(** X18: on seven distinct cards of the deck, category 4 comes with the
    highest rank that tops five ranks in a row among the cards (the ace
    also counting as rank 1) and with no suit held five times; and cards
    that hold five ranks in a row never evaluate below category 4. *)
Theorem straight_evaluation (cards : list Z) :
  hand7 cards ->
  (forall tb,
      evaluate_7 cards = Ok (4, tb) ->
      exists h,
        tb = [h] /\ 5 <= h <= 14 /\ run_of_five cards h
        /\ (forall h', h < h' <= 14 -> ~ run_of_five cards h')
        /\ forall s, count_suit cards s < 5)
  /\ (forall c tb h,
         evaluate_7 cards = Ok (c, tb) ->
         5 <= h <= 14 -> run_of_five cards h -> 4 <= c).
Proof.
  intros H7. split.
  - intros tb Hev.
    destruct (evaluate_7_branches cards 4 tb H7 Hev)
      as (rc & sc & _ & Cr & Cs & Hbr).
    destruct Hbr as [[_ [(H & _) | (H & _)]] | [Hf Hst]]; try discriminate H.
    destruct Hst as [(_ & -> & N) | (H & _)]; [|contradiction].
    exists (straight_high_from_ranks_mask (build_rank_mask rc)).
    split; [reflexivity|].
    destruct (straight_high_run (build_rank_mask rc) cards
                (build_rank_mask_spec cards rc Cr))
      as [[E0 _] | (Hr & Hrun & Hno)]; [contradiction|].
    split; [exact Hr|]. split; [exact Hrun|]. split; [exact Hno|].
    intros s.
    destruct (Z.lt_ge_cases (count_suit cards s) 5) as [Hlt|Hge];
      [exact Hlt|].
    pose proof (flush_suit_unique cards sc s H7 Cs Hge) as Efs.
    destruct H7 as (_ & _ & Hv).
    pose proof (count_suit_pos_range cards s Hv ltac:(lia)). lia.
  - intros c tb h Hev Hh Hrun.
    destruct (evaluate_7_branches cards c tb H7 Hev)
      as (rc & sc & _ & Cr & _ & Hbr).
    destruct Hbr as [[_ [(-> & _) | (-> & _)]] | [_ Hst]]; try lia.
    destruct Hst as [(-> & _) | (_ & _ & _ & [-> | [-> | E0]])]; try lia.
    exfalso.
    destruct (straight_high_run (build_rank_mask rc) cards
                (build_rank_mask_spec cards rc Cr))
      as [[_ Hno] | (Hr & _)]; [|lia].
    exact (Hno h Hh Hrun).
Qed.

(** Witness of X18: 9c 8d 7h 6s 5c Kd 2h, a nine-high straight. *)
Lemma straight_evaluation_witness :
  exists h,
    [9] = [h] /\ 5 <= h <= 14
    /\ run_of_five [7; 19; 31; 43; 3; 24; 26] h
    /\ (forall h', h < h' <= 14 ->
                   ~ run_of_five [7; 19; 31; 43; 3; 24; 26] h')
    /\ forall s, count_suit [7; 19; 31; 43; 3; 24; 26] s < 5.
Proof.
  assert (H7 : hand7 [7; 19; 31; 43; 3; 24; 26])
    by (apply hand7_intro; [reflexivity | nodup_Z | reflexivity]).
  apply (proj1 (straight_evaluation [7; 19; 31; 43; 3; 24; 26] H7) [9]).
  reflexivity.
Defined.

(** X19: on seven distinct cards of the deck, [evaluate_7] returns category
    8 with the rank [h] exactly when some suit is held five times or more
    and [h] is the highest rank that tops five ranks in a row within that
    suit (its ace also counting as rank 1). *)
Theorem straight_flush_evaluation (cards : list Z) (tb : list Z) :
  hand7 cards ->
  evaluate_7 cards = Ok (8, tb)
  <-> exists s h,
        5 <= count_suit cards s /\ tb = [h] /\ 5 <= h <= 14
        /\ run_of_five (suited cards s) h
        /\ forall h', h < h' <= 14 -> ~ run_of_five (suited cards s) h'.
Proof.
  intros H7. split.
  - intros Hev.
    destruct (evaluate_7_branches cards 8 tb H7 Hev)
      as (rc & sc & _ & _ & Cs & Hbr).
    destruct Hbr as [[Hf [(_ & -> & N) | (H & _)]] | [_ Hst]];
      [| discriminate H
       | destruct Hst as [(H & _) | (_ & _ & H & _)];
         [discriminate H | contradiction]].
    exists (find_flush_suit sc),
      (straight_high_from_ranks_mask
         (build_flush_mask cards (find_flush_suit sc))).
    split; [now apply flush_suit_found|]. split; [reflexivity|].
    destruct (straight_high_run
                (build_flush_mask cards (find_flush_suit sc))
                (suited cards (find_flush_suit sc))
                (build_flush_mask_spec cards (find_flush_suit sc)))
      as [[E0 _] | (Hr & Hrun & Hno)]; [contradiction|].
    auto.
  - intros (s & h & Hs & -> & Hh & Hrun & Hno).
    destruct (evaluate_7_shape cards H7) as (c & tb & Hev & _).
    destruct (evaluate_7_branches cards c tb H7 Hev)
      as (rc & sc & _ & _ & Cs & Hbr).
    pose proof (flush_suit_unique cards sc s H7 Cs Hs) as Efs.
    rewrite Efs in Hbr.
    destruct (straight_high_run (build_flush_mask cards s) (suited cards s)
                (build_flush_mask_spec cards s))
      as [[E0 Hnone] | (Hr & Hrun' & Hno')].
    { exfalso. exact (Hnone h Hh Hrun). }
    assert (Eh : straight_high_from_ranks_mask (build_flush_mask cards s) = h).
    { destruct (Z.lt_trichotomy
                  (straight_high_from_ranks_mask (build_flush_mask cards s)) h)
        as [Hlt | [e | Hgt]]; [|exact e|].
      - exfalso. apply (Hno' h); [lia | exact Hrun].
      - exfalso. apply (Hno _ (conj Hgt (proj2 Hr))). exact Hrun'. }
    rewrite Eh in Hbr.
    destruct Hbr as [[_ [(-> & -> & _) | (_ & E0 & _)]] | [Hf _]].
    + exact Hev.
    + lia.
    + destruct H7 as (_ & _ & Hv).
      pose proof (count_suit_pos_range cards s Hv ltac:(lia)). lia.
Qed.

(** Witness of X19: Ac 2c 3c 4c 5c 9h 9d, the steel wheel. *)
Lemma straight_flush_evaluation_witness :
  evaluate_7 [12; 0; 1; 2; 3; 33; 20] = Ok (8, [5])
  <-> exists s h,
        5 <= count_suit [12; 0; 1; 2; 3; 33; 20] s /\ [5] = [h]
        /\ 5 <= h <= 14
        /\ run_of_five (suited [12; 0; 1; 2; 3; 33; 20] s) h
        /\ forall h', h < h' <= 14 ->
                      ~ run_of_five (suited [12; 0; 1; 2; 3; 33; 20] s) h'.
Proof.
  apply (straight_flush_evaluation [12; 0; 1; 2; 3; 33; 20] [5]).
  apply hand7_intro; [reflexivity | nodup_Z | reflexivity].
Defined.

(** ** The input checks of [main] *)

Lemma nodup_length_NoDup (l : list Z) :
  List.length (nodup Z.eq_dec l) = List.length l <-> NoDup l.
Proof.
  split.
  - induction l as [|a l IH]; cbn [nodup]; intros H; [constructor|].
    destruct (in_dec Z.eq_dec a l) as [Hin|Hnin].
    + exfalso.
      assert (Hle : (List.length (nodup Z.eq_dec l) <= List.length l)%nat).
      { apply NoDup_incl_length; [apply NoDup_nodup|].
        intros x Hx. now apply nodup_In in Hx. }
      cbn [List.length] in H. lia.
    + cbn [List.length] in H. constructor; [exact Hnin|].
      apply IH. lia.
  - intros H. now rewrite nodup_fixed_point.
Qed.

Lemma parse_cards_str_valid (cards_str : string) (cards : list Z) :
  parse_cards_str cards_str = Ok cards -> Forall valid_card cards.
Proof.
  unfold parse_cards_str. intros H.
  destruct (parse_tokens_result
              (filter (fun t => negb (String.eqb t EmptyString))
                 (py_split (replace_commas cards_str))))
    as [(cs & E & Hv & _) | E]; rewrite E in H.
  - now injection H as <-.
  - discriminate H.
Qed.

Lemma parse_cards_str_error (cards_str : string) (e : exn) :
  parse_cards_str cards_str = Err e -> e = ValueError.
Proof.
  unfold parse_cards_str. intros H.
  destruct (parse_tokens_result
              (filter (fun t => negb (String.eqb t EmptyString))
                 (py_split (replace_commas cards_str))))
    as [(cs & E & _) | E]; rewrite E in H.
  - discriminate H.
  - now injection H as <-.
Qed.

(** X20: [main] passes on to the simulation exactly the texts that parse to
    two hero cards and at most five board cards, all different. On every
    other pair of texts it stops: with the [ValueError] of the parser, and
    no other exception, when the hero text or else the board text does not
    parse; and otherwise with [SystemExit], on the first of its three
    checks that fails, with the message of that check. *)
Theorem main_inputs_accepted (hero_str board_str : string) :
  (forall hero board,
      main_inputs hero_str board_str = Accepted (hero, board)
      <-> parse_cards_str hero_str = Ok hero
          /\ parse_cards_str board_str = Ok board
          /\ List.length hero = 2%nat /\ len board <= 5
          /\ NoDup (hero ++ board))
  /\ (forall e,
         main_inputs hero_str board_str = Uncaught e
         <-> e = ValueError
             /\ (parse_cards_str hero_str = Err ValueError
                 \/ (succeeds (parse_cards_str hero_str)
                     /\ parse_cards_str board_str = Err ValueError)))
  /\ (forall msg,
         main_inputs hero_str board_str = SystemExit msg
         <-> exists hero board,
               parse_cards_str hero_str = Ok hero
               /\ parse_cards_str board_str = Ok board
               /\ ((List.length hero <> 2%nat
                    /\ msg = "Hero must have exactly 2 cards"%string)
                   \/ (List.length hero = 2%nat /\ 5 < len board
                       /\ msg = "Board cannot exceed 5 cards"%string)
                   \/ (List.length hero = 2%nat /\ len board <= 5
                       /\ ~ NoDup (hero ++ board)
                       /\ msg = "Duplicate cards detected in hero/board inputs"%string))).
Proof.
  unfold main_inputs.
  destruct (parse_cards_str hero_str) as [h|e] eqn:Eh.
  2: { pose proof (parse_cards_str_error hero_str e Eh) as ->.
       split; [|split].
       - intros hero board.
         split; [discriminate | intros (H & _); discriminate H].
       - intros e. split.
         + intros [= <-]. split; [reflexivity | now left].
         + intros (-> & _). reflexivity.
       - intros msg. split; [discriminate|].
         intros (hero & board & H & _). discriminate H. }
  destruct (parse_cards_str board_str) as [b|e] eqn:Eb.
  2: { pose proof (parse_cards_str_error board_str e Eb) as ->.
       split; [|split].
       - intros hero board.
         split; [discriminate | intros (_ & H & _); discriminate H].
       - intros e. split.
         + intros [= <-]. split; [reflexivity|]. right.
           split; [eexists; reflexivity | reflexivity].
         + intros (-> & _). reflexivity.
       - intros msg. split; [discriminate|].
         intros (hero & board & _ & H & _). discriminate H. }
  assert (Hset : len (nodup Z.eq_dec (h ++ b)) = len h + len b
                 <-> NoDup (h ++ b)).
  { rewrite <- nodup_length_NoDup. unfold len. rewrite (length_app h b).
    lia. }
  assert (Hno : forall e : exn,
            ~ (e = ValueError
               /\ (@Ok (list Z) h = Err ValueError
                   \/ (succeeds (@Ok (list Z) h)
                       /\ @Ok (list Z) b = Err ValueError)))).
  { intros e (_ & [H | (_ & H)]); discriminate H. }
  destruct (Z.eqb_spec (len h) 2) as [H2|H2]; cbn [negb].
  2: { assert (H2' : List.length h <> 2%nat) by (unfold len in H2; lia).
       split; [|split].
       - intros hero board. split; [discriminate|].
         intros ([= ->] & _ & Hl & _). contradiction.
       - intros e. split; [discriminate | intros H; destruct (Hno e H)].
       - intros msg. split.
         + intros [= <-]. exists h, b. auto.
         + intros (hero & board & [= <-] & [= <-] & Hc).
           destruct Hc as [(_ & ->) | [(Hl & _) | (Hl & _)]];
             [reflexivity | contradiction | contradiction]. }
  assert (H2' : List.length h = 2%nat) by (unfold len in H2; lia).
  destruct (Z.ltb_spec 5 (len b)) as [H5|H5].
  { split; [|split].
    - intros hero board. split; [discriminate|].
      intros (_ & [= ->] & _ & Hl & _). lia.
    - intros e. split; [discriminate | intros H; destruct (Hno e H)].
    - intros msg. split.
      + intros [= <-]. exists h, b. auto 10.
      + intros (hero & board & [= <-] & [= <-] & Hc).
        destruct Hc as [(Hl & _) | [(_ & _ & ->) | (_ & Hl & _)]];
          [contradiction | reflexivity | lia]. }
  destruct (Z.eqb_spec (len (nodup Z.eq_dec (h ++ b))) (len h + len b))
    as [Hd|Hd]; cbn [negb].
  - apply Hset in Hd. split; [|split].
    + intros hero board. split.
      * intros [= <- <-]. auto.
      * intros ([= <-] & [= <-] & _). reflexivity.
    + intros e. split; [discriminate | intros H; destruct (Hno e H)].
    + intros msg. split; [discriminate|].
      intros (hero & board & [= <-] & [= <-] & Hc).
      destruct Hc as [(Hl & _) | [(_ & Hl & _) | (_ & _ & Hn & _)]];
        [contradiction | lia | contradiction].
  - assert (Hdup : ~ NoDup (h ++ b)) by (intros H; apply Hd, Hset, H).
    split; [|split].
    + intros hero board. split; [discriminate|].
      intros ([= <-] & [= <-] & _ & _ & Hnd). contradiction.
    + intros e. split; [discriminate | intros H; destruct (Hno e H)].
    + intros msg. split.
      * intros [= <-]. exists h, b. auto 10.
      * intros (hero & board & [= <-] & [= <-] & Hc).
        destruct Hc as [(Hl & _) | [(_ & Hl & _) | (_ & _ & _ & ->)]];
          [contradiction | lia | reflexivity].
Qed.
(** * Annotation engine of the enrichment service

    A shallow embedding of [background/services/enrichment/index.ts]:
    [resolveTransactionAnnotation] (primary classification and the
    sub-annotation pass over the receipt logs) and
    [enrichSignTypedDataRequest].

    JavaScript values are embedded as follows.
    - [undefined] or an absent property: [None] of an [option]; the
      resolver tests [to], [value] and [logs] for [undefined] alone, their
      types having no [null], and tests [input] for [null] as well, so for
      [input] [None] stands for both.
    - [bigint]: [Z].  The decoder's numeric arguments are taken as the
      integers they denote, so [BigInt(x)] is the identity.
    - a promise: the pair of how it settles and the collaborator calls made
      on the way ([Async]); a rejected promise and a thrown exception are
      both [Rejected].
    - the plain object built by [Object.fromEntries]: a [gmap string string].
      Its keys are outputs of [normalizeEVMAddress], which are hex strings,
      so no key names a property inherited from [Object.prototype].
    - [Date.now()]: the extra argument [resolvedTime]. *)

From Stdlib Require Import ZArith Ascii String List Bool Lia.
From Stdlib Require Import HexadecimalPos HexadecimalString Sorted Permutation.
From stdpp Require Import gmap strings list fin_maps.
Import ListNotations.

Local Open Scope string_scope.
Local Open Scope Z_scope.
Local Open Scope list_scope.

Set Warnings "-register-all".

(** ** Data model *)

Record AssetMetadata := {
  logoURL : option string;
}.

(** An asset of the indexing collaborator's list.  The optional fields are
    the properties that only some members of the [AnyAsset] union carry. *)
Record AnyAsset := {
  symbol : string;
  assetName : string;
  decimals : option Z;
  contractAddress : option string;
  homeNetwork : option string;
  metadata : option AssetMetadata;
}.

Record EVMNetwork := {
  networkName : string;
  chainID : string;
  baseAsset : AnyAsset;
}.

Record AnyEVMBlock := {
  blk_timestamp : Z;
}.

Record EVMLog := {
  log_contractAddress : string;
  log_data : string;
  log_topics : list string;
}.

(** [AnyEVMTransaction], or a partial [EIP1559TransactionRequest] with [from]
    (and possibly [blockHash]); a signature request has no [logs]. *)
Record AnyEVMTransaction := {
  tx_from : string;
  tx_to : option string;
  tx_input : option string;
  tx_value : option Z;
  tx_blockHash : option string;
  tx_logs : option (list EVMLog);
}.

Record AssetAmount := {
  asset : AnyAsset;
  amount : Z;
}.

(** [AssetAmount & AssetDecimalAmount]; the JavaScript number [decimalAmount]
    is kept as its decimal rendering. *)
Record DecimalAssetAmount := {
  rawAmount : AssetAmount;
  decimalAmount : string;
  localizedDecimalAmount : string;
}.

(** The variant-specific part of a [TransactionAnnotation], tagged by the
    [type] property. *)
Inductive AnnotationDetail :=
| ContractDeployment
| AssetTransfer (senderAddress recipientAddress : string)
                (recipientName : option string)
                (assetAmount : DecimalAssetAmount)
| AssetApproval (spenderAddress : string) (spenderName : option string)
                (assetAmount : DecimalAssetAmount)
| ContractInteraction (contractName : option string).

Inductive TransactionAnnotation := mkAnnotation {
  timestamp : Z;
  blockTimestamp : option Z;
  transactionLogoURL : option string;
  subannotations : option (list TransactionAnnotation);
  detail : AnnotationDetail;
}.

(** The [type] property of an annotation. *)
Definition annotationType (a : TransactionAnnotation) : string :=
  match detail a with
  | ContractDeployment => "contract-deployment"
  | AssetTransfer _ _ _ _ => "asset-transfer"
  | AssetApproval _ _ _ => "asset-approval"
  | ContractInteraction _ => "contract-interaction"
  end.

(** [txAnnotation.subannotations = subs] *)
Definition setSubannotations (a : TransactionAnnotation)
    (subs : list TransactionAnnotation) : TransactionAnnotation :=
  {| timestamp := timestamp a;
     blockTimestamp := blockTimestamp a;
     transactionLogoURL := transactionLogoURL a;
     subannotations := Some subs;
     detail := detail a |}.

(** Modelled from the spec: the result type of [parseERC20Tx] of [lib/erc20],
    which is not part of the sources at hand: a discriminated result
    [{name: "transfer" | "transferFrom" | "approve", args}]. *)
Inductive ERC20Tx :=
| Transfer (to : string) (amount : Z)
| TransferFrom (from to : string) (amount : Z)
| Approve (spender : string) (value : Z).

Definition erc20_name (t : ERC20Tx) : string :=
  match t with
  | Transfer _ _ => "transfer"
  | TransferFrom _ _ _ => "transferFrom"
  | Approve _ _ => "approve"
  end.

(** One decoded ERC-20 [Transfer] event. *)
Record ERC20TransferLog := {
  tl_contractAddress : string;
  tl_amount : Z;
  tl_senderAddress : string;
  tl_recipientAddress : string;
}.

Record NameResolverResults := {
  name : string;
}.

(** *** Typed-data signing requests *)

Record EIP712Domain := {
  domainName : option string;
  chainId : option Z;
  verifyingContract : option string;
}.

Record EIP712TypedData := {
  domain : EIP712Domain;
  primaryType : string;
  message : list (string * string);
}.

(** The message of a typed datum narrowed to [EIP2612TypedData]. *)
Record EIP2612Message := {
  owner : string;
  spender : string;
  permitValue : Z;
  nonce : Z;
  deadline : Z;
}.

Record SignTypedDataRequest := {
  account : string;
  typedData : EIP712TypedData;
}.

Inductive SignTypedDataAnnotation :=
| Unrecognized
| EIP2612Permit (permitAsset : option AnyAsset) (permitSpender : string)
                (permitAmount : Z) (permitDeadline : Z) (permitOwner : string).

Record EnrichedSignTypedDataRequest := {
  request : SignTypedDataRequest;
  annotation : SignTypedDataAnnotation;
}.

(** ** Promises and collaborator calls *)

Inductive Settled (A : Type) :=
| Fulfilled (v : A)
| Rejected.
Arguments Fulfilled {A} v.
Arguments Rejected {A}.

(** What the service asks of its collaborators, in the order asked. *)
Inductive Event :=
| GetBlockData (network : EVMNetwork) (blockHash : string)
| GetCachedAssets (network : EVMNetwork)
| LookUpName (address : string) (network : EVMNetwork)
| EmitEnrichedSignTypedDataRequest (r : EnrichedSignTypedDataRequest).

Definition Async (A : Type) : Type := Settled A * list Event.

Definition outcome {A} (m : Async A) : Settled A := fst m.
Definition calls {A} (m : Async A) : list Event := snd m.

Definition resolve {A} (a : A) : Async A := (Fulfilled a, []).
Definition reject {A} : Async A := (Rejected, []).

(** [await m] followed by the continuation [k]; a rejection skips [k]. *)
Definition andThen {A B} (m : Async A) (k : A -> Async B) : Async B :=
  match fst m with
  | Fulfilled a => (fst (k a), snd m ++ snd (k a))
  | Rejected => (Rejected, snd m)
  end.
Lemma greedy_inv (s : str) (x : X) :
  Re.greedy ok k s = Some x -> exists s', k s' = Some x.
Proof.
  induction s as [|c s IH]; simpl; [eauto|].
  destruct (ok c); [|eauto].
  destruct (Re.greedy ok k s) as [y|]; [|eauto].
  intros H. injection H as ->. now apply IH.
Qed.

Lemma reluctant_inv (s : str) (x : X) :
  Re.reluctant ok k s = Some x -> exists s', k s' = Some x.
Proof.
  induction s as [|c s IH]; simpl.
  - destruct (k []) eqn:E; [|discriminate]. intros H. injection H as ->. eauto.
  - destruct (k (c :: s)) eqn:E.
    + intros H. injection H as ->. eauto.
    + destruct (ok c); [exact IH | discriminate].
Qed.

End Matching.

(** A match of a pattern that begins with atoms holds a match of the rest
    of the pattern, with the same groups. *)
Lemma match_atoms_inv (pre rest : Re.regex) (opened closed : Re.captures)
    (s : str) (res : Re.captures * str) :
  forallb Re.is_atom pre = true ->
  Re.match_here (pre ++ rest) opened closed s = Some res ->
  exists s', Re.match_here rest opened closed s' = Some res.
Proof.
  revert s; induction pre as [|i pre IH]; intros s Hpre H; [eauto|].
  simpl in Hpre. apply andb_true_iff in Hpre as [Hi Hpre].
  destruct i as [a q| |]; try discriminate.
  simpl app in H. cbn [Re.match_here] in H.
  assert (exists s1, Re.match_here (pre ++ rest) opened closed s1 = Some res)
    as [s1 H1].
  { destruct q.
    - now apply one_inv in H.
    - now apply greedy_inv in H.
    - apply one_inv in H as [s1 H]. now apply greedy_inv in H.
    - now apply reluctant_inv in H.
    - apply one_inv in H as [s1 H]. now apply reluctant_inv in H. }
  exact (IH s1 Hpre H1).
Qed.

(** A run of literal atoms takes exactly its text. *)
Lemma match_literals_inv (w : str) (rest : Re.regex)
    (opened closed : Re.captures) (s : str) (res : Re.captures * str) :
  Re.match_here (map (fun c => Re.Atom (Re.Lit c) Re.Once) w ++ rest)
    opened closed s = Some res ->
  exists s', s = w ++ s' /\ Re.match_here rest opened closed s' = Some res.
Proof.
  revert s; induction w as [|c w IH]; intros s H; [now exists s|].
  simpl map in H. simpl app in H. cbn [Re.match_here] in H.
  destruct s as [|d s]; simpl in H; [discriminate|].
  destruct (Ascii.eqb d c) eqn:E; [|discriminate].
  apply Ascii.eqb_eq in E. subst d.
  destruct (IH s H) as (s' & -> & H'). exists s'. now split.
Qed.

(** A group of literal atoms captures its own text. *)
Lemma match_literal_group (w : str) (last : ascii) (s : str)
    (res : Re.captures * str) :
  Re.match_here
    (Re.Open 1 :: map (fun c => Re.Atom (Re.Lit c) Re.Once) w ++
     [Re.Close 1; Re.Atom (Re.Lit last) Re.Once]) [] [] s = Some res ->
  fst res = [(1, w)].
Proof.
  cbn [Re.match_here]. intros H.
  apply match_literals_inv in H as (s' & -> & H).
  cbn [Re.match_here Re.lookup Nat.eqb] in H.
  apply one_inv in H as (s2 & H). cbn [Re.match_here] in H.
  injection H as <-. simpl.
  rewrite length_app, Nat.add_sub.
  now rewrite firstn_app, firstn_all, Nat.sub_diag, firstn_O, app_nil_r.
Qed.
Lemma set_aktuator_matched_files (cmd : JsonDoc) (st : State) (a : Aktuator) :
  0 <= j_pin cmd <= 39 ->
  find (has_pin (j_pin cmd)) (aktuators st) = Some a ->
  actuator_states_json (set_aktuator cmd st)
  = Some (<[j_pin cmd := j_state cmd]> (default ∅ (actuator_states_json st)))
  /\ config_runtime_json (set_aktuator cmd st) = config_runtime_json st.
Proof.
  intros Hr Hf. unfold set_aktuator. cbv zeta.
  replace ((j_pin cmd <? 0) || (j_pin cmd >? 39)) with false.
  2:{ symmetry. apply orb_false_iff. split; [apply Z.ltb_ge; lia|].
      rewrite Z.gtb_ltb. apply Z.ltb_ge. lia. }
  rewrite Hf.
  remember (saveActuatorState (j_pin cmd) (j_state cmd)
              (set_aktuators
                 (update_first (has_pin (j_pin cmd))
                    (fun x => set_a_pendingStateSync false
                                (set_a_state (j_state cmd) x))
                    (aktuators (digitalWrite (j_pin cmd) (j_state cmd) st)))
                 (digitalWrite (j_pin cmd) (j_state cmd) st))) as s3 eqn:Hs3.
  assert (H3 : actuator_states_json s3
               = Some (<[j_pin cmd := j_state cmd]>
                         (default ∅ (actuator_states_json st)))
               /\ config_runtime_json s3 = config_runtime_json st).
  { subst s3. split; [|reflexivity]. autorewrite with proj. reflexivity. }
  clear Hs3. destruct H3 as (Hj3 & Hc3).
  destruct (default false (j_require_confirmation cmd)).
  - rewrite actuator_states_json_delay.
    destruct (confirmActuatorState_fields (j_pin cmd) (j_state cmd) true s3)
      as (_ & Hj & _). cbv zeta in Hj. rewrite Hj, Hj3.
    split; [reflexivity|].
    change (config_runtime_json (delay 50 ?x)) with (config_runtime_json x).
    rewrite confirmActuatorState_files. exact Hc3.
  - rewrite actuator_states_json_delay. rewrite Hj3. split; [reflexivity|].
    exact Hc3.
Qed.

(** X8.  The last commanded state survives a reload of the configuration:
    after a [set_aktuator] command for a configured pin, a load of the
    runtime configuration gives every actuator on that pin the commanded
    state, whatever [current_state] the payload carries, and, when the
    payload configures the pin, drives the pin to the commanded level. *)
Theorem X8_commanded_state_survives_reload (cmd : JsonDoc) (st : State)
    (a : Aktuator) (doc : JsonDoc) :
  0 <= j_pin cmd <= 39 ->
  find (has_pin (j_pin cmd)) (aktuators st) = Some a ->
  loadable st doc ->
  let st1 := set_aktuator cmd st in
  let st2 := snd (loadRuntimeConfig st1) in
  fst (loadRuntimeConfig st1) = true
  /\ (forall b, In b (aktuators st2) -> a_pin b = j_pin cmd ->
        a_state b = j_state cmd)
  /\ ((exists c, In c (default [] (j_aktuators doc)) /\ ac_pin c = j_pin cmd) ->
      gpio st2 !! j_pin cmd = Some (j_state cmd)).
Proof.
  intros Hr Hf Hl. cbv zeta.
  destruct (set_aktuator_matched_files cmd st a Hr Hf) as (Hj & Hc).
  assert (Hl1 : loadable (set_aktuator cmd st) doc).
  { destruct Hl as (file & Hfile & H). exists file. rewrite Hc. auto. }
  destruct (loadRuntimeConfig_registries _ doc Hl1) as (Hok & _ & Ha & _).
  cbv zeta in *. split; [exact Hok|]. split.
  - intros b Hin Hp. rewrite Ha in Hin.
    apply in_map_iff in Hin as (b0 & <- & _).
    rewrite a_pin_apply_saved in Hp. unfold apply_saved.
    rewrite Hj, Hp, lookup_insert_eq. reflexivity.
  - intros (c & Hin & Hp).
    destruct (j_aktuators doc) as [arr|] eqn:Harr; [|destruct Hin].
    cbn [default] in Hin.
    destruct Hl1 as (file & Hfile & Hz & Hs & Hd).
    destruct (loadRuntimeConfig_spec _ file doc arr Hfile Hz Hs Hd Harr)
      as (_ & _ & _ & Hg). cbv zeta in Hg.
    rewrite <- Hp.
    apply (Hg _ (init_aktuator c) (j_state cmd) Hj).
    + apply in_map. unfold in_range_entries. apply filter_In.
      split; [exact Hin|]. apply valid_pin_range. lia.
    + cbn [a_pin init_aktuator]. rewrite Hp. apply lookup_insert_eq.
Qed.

● **Exercise description**
Looking at the records above, how many lines include "Hrun"? Please give the number and nothing more.

● **Expected answer**
10